Il caso riguarda un infortunio occorso a un lavoratore a seguito dell’intasamento di una pressa di materiale plastico: l’operaio, senza indossare idonei guanti ad alta protezione termica, e senza attendere che la camera calda si raffreddasse, rimuoveva la plastica responsabile dell’ostruzione ma, durante tali operazioni, un getto di plastica liquida lo colpiva alla mano sinistra provocandogli un trauma alla stessa con ferite ed ustioni. Il Tribunale e, successivamente, la Corte d’Appello di Venezia hanno condannato la società, ai sensi del D.Lgs. 231/2001, al pagamento di una sanzione di € 30.000 e al divieto di stipulare contratti con la pubblica amministrazione per la durata di tre mesi, per l’adozione di un modello organizzativo insufficiente e per il vantaggio economico consistito sia nel risparmio di spesa derivante dal mancato acquisto dei guanti di protezione, che dal maggior guadagno determinato dalla velocizzazione degli interventi manutentivi effettuati senza attendere il raffreddamento del materiale plastico.

La società ha quindi proposto ricorso per cassazione contestando, fra l’altro, l’impossibilità di applicare le sanzioni previste dal D.Lgs. 231/2001 al caso in questione, data l’assenza di un concreto e dimostrabile interesse da parte della società all’adozione delle prassi lavorative insicure da parte dei lavoratori.

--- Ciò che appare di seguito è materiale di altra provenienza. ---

(** ** The audit log, in the order of its ids *)
Definition earlier {A} (a b : Z * A) : Prop := a.1 < b.1.
Lemma by_id_sorted {A} (t : gmap Z A) : StronglySorted earlier (by_id t).
Proof.
  assert (StronglySorted id_le (by_id t)) as Hs.
  { apply StronglySorted_merge_sort; unfold id_le; [intros ???; lia|intros ??; lia]. }
  assert (NoDup (by_id t).*1) as Hn.
  { unfold by_id. rewrite merge_sort_Permutation. apply NoDup_fst_map_to_list. }
  induction Hs as [|x l Hl IH Hx]; [constructor|]. apply NoDup_cons in Hn as [Hx' Hn].
  constructor; [by apply IH|]. apply Forall_forall. intros y Hy. eapply Forall_forall in Hx; [|done].
  unfold earlier, id_le in *. assert (x.1 ≠ y.1) by (intros Heq; apply Hx'; rewrite Heq; by apply list_elem_of_fmap_2). lia.
Qed.
Lemma sorted_snoc {A} (l : list (Z * A)) x :
  StronglySorted earlier l → (∀ y, y ∈ l → earlier y x) → StronglySorted earlier (l ++ [x]).
Proof.
  intros Hl Hx. induction Hl as [|y l _ IH Hy]; simpl; [by repeat constructor|].
  constructor; [set_solver|]. apply Forall_app. split; [done|]. constructor; [set_solver|done].
Qed.
Lemma by_id_append {A} (t : gmap Z A) r : by_id (<[next_rowid t := r]> t) = by_id t ++ [(next_rowid t, r)].
Proof.
  assert (earlier (A := A) = λ a b, a.1 < b.1) as He by done.
  apply (StronglySorted_unique_strong earlier).
  - unfold earlier. intros. lia.
  - apply by_id_sorted.
  - apply sorted_snoc; [apply by_id_sorted|]. intros [i x] Hi%by_id_elem. apply next_rowid_above. eauto.
  - unfold by_id. rewrite !merge_sort_Permutation, map_to_list_insert by apply next_rowid_fresh.
    by rewrite Permutation_app_comm.
Qed.

(** ** Every statement keeps the schema and only appends to the log *)
Definition kept (t t' : tables) : Prop :=
  (schema t → schema t') ∧ by_id (tb_audit t) `prefix_of` by_id (tb_audit t').
#[export] Instance kept_preorder : PreOrder kept.
Proof.
  split; [by intros t|]. intros t1 t2 t3 [Hs1 Ha1] [Hs2 Ha2]. split; [auto|by etrans].
Qed.
Definition over (R : relation tables) (d d' : DB) : Prop := R (tabs d) (tabs d').
#[export] Instance over_preorder R `{!PreOrder R} : PreOrder (over R).
Proof. split; [by intros d; unfold over|]. intros d1 d2 d3 H1 H2. unfold over in *. by etrans. Qed.

(** A statement that is run may be retried and its answer lost, but each time it
    takes the tables along [R]. *)
Lemma stmt_moves {A} (R : relation tables) `{!PreOrder R} (q : query A) :
  (∀ t, R t (q t).2) → moves (over R) (stmt q).
Proof.
  intros Hq d. unfold over, stmt. specialize (Hq (tabs d)). destruct (env d (stmts d)); simpl; [|done..].
  by destruct (q (tabs d)).
Qed.
Lemma call_moves {A} (R : relation tables) `{!PreOrder R} (fn : St DB (sres A)) :
  moves (over R) fn → moves (over R) (call fn).
Proof.
  intros Hfn. unfold call. generalize busyRetries as n. intros n. induction n as [|n IH]; simpl; moves_tac; done.
Qed.

Lemma kept_schema t t' : (schema t → schema t') → tb_audit t' = tb_audit t → kept t t'.
Proof. intros Hs Ha. split; [done|]. by rewrite Ha. Qed.
Ltac schema_tac :=
  intros []; split; simpl; eauto with schema.

Lemma kept_select {A} (f : tables → sres A) t : kept t (select f t).2.
Proof. done. Qed.
Lemma kept_insert_user r t : kept t (insert_user r t).2.
Proof. unfold insert_user. destruct (taken _ _ _ _) eqn:E; [done|]. apply kept_schema; [schema_tac|done]. Qed.
Lemma kept_user_first r t : kept t (sqlUserInsertFirst r t).2.
Proof. unfold sqlUserInsertFirst. case_decide; [apply kept_insert_user|done]. Qed.
Lemma kept_user_update u t : kept t (sqlUserUpdate u t).2.
Proof.
  unfold sqlUserUpdate. destruct (_ !! _) as [old|] eqn:Hu; [|done]. destruct (taken _ _ _ _) eqn:E; [done|].
  apply kept_schema; [schema_tac|done].
Qed.
Lemma kept_user_delete id t : kept t (sqlUserDelete id t).2.
Proof.
  unfold sqlUserDelete. destruct (_ !! _); [|done]. case_bool_decide as Hown; [done|]. apply kept_schema; [|done].
  schema_tac.
  - apply points_cascade; [|done]. by intros k r.
  - apply points_restrict; [|done]. intros k r Hk Heq. apply Hown. by exists k, r.
  - apply points_cascade; [|done]. by intros k r.
Qed.
Lemma kept_token_insert r t : kept t (sqlTokenInsert r t).2.
Proof.
  unfold sqlTokenInsert. destruct (taken tr_prefix _ _ _ || _) eqn:E; [done|].
  destruct (_ !! _) as [u|] eqn:Hu; [|done]. apply orb_false_iff in E as [? ?]. apply kept_schema; [schema_tac|done].
Qed.
Lemma kept_token_update id f t : (∀ r, tr_prefix (f r) = tr_prefix r ∧ tr_token_hash (f r) = tr_token_hash r ∧
  tr_user_id (f r) = tr_user_id r) → kept t (update_token id f t).2.
Proof.
  intros Hf. unfold update_token. destruct (_ !! _) as [r|] eqn:Hr; [|done]. apply kept_schema; [|done].
  destruct (Hf r) as (Hp & Hh & Hu). assert (∀ (col : token_row → string), col (f r) = col r → unique_col col (tb_tokens t) → unique_col col (<[id := f r]> (tb_tokens t))) as Hcol.
  { intros col Heq Hc i j x y [[<- <-]|[Hi Hx]]%lookup_insert_Some [[<- <-]|[Hj Hy]]%lookup_insert_Some; try done.
    - rewrite Heq. by apply Hc.
    - rewrite Heq. intros Hxy. by eapply Hc.
    - by apply Hc. }
  intros []; split; simpl; eauto with schema. apply points_add; [done|]. unfold by_col. rewrite Hu. by eapply sc_token_user0.
Qed.
Lemma kept_token_delete id t : kept t (sqlTokenDelete id t).2.
Proof. unfold sqlTokenDelete. destruct (_ !! _); [|done]. apply kept_schema; [schema_tac|done]. Qed.
Lemma kept_repo_insert r t : kept t (sqlRepoInsert r t).2.
Proof.
  unfold sqlRepoInsert. destruct (taken _ _ _ _) eqn:E; [done|]. destruct (_ !! _) as [u|] eqn:Hu; [|done].
  apply kept_schema; [|done]. schema_tac. intros p Hp. apply sc_pin_repo0 in Hp.
  by apply lookup_insert_is_Some'; right.
Qed.
Lemma kept_repo_update r t : kept t (sqlRepoUpdate r t).2.
Proof.
  unfold sqlRepoUpdate. destruct (tb_repos t !! _) as [old|] eqn:Hr; [|done]. destruct (taken _ _ _ _) eqn:E; [done|].
  destruct (tb_users t !! _) as [u|] eqn:Hu; [|done]. apply kept_schema; [|done]. schema_tac.
  intros p Hp. apply sc_pin_repo0 in Hp. by apply lookup_insert_is_Some'; right.
Qed.
Lemma kept_repo_delete id t : kept t (sqlRepoDelete id t).2.
Proof.
  unfold sqlRepoDelete. destruct (_ !! _); [|done]. apply kept_schema; [|done]. schema_tac.
  - apply points_cascade; [|done]. by intros ??.
  - intros p [Hp Hin]%elem_of_filter. rewrite lookup_delete_ne by done. auto.
Qed.
Lemma kept_grant p t : kept t (sqlPermGrant p t).2.
Proof.
  unfold sqlPermGrant. destruct (tb_perms t !! _); [done|]. destruct (tb_repos t !! _) as [r|] eqn:Hr; [|done].
  destruct (tb_users t !! _) as [u|] eqn:Hu; [|done]. apply kept_schema; [schema_tac|done].
Qed.
Lemma kept_revoke i j t : kept t (sqlPermRevoke i j t).2.
Proof. unfold sqlPermRevoke. destruct (_ !! _); [|done]. apply kept_schema; [schema_tac|done]. Qed.
Lemma kept_remote_insert r t : kept t (sqlRemoteInsert r t).2.
Proof. unfold sqlRemoteInsert. destruct (taken _ _ _ _) eqn:E; [done|]. apply kept_schema; [schema_tac|done]. Qed.
Lemma kept_remote_update r t : kept t (sqlRemoteUpdate r t).2.
Proof.
  unfold sqlRemoteUpdate. destruct (_ !! _) as [old|] eqn:Hr; [|done]. destruct (taken _ _ _ _) eqn:E; [done|].
  apply kept_schema; [schema_tac|done].
Qed.
Lemma kept_remote_delete id t : kept t (sqlRemoteDelete id t).2.
Proof.
  unfold sqlRemoteDelete. destruct (_ !! _); [|done]. apply kept_schema; [|done]. schema_tac.
  apply points_cascade; [|done]. by intros ??.
Qed.
Lemma kept_job_insert r t : kept t (sqlJobInsert r t).2.
Proof. unfold sqlJobInsert. destruct (_ !! _) as [m|] eqn:Hm; [|done]. apply kept_schema; [schema_tac|done]. Qed.
Lemma kept_job_update j t : kept t (sqlJobUpdate j t).2.
Proof.
  unfold sqlJobUpdate. destruct (tb_jobs t !! _) as [old|] eqn:Hj; [|done]. destruct (tb_remotes t !! _) as [m|] eqn:Hm; [|done].
  apply kept_schema; [schema_tac|done].
Qed.
Lemma kept_job_delete id t : kept t (sqlJobDelete id t).2.
Proof. unfold sqlJobDelete. destruct (_ !! _); [|done]. apply kept_schema; [schema_tac|done]. Qed.
Lemma kept_audit r t : kept t (sqlAuditInsert r t).2.
Proof.
  split; [schema_tac|]. cbn [snd sqlAuditInsert tb_audit set_audit_tab]. rewrite by_id_append. by eexists.
Qed.
Lemma kept_pin_set i k t : kept t (sqlPinSet i k t).2.
Proof.
  unfold sqlPinSet. case_bool_decide; [done|]. destruct (_ !! _) eqn:Hr; [|done]. apply kept_schema; [|done]. schema_tac.
  intros p [->%elem_of_singleton|Hp]%elem_of_union; simpl; eauto.
Qed.
Lemma kept_pin_delete i k t : kept t (sqlPinDelete i k t).2.
Proof. apply kept_schema; [|done]. schema_tac. intros p [Hp _]%elem_of_difference. auto. Qed.
(** A statement on a table that takes part in no reference. *)
Lemma kept_objects m t : kept t (set_objects_tab m t).
Proof. apply kept_schema; [schema_tac|done]. Qed.
Lemma kept_revoked m t : kept t (set_revoked_tab m t).
Proof. apply kept_schema; [schema_tac|done]. Qed.
Lemma kept_access m t : kept t (set_access_tab m t).
Proof. apply kept_schema; [schema_tac|done]. Qed.
Lemma kept_stats m t : kept t (set_stats_tab m t).
Proof. apply kept_schema; [schema_tac|done]. Qed.
Lemma kept_settings m t : kept t (set_settings_tab m t).
Proof. apply kept_schema; [schema_tac|done]. Qed.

La Quarta Sezione della Cassazione Penale, con sentenza n. 13575 del 5 maggio 2020, ha però rigettato il ricorso, affermando che «in tema di responsabilità degli enti derivante da reati colposi di evento in violazione della normativa antinfortunistica, il vantaggio di cui all’art. 5, d.lgs. 8 giugno 2001, n. 231, operante quale criterio di imputazione oggettiva della responsabilità, può consistere anche nella velocizzazione degli interventi manutentivi che sia tale da incidere sui tempi di lavorazione […]. In linea con tale principio, conseguentemente all’affermazione della responsabilità dell’imputato, la Corte di appello ha logicamente confermato anche la condanna della [società] al pagamento di una sanzione amministrativa, la quale aveva risparmiato il danaro necessario all’acquisto di guanti di protezione, non aveva curato la formazione dei lavoratori mediante appositi corsi e si era avvantaggiata per l’imposizione di ritmi di lavoro, che prescindevano dalla messa in sicurezza della macchina, tramite il raffreddamento della stessa, prima dell’intervento riparatore, in tal modo conseguendo, a scapito della sicurezza dei lavoratori, un aumento della produttività».